-------- Data shown
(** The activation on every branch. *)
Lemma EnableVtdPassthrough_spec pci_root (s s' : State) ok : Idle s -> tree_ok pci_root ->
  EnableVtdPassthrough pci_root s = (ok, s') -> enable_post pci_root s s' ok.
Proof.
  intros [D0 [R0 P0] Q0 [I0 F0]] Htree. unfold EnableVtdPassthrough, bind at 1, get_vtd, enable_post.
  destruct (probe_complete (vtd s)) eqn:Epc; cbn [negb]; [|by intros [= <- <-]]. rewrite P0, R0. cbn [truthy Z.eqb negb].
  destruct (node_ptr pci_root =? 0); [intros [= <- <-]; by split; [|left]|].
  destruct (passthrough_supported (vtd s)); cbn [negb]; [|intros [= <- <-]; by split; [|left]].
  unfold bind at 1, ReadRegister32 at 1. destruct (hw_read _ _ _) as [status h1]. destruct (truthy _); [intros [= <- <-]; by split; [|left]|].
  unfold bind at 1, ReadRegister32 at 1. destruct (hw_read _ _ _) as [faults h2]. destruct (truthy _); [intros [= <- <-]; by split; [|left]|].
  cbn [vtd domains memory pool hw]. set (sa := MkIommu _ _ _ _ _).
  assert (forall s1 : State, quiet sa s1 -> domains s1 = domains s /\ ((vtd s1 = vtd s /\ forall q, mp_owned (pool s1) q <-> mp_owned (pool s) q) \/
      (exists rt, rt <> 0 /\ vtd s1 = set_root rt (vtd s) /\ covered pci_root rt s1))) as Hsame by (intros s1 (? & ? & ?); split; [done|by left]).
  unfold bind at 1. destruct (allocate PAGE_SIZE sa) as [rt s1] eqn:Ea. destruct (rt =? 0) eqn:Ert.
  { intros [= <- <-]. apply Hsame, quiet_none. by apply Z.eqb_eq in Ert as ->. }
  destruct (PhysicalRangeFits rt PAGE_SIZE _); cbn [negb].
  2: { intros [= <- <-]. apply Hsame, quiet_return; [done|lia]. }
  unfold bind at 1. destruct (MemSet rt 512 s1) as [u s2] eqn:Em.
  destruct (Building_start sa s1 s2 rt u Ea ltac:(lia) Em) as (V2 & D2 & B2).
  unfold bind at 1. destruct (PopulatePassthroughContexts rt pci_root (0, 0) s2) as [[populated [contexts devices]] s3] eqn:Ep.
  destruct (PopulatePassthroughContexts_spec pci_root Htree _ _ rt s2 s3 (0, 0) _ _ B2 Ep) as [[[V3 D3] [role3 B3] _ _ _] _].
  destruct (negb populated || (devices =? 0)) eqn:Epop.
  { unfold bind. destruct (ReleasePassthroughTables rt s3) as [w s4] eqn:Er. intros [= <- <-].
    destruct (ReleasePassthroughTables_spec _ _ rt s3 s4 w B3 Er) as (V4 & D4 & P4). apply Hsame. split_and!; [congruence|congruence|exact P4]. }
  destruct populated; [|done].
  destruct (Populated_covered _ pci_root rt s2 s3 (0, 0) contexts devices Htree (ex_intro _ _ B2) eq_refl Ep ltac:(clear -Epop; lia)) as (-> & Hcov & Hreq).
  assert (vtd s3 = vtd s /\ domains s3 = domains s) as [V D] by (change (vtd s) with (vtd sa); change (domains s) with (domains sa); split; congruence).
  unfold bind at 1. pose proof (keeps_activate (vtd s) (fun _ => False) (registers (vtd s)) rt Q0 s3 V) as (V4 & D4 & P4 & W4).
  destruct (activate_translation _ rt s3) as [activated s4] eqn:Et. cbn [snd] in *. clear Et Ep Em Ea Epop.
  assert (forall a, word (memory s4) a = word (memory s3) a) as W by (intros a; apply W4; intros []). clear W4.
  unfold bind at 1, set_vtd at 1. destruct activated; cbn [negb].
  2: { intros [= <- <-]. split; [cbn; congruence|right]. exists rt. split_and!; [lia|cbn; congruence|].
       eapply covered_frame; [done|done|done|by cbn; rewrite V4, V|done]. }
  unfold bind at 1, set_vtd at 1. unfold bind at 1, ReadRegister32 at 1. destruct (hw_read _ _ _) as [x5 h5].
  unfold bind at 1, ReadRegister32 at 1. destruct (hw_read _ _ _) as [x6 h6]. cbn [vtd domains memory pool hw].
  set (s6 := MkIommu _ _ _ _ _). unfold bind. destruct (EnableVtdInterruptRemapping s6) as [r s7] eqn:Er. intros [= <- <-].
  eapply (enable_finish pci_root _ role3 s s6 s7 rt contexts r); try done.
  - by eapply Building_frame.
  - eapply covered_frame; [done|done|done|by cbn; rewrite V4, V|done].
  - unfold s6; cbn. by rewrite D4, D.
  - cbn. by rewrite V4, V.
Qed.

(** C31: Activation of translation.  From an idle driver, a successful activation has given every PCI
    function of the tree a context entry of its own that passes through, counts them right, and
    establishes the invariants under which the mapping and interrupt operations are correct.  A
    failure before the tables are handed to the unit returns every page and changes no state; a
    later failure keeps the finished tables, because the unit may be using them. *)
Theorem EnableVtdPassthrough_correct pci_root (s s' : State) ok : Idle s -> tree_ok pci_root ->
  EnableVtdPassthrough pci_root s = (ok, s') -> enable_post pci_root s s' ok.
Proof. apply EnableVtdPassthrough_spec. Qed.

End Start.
----------------
■ Exercise objective ■
Your task for the entries above: copy exactly the span starting with the line with "destruct populated; [|done]." and going on through the line with "split_and!; [lia|cbn; congruence|].", both lines included, and nothing else.

■ Solution for this exercise ■
  destruct populated; [|done].
  destruct (Populated_covered _ pci_root rt s2 s3 (0, 0) contexts devices Htree (ex_intro _ _ B2) eq_refl Ep ltac:(clear -Epop; lia)) as (-> & Hcov & Hreq).
  assert (vtd s3 = vtd s /\ domains s3 = domains s) as [V D] by (change (vtd s) with (vtd sa); change (domains s) with (domains sa); split; congruence).
  unfold bind at 1. pose proof (keeps_activate (vtd s) (fun _ => False) (registers (vtd s)) rt Q0 s3 V) as (V4 & D4 & P4 & W4).
  destruct (activate_translation _ rt s3) as [activated s4] eqn:Et. cbn [snd] in *. clear Et Ep Em Ea Epop.
  assert (forall a, word (memory s4) a = word (memory s3) a) as W by (intros a; apply W4; intros []). clear W4.
  unfold bind at 1, set_vtd at 1. destruct activated; cbn [negb].
  2: { intros [= <- <-]. split; [cbn; congruence|right]. exists rt. split_and!; [lia|cbn; congruence|].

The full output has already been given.